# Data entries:

——————————

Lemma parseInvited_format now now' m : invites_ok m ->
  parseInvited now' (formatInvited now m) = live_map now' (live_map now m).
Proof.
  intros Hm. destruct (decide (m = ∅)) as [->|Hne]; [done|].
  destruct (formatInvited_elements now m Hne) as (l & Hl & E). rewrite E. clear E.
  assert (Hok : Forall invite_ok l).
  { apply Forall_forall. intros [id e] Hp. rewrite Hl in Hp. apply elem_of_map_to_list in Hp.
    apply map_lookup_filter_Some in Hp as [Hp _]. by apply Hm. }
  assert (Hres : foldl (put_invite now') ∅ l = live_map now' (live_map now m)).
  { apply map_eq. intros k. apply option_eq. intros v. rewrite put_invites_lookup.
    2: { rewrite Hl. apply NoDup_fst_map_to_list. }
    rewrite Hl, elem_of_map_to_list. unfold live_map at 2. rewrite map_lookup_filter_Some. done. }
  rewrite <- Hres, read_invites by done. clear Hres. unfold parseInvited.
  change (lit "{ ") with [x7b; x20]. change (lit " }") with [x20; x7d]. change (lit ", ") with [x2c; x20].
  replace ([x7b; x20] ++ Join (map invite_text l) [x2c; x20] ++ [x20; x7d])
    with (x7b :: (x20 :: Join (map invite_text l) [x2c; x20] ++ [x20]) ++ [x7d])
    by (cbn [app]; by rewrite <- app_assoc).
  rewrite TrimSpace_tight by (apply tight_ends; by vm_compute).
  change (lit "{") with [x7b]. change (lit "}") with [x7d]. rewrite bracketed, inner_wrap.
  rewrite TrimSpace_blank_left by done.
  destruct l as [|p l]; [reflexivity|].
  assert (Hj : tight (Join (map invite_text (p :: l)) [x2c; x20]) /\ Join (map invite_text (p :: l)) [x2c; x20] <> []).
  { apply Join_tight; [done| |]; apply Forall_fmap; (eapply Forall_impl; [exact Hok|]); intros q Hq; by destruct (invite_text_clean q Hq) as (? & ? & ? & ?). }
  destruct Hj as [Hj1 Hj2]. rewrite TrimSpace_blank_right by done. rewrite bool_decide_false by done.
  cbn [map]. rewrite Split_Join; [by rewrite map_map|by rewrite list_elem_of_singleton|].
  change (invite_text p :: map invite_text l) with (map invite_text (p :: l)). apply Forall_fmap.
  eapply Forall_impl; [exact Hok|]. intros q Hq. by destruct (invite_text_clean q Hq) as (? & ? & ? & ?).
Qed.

——————————

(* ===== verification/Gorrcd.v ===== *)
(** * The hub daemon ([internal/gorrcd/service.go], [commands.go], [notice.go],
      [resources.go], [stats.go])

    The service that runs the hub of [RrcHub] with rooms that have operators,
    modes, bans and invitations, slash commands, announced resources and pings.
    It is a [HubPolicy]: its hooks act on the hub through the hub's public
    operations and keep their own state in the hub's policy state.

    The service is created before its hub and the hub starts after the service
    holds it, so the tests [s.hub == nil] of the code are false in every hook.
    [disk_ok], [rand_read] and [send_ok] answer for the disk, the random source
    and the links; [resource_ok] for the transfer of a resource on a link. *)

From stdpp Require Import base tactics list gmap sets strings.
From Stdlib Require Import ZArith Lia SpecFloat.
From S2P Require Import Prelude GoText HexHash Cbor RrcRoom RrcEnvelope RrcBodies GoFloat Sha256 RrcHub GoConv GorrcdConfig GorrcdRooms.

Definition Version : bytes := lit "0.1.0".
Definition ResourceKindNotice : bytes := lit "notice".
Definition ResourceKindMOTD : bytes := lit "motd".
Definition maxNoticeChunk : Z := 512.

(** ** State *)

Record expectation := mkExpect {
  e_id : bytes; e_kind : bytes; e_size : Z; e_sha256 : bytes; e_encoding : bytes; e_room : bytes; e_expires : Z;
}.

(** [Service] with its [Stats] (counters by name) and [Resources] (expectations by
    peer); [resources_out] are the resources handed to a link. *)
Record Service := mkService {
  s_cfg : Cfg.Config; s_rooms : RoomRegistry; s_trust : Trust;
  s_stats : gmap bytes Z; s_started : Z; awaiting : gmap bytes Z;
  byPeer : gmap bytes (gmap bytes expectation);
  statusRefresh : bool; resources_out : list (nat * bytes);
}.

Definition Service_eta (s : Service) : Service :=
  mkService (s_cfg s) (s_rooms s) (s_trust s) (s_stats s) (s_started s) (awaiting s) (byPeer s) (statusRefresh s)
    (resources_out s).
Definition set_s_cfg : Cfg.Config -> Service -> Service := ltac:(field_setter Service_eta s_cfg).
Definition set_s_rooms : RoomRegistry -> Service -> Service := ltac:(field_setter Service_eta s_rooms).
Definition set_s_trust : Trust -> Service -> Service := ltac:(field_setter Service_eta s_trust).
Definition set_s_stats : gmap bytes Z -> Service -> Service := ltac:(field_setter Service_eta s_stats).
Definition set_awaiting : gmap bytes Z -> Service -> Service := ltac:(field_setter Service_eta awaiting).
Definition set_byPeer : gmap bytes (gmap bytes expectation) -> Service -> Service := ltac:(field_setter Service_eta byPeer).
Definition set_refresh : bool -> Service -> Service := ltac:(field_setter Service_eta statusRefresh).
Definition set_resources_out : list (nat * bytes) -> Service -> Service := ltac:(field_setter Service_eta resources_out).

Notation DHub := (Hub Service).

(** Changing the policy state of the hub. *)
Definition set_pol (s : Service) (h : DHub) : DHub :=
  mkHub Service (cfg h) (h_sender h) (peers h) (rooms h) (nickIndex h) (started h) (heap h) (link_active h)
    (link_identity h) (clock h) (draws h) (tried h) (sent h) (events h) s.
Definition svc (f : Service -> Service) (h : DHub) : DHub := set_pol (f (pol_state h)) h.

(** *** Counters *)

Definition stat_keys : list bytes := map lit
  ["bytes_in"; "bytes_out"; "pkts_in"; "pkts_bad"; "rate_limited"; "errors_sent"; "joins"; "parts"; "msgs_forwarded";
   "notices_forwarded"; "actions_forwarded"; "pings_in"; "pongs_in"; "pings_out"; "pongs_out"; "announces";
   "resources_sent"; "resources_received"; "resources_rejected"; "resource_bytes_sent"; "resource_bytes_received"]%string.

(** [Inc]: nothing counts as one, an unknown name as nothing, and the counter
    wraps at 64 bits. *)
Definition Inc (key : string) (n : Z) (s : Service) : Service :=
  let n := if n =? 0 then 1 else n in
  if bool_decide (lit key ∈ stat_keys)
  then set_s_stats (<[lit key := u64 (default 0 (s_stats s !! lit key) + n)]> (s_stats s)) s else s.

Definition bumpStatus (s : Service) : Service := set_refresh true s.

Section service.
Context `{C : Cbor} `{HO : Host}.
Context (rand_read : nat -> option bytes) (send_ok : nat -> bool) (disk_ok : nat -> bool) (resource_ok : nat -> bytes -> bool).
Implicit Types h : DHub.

——————————

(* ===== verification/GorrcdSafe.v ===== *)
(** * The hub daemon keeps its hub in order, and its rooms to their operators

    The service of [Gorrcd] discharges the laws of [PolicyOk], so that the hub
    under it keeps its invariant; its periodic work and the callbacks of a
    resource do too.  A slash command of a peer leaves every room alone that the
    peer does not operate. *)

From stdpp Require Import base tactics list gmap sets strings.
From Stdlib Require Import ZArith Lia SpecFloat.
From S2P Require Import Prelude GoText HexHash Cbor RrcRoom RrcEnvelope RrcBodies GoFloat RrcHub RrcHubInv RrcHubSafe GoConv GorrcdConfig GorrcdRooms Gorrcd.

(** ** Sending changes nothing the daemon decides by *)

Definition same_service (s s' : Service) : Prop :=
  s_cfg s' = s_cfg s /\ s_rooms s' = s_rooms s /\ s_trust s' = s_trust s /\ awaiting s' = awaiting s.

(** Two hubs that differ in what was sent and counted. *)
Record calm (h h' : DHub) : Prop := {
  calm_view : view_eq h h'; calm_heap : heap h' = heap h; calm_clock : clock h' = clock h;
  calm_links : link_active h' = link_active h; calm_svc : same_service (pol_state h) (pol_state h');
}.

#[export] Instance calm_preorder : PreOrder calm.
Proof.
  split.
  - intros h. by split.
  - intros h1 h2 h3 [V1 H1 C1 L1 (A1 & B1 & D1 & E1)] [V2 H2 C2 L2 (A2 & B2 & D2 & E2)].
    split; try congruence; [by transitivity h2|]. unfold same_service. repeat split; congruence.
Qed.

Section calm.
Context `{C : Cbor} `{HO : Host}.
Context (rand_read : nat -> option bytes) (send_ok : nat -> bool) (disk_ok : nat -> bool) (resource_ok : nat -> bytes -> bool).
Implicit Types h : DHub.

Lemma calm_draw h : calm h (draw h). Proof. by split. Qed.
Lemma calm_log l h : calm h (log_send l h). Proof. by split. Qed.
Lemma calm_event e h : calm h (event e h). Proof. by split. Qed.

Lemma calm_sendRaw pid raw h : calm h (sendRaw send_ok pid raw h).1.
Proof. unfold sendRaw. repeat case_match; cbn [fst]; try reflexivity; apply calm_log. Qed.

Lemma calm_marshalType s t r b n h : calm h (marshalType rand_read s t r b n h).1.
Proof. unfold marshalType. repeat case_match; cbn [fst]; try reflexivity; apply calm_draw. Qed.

——————————

# What to work on:
Nothing but the lines above from the one containing "Lemma parseInvited_format now" through the one containing "rewrite Hl. apply" should appear in the answer, each repeated exactly.

# Response area:
Lemma parseInvited_format now now' m : invites_ok m ->
  parseInvited now' (formatInvited now m) = live_map now' (live_map now m).
Proof.
  intros Hm. destruct (decide (m = ∅)) as [->|Hne]; [done|].
  destruct (formatInvited_elements now m Hne) as (l & Hl & E). rewrite E. clear E.
  assert (Hok : Forall invite_ok l).
  { apply Forall_forall. intros [id e] Hp. rewrite Hl in Hp. apply elem_of_map_to_list in Hp.
    apply map_lookup_filter_Some in Hp as [Hp _]. by apply Hm. }
  assert (Hres : foldl (put_invite now') ∅ l = live_map now' (live_map now m)).
  { apply map_eq. intros k. apply option_eq. intros v. rewrite put_invites_lookup.
    2: { rewrite Hl. apply NoDup_fst_map_to_list. }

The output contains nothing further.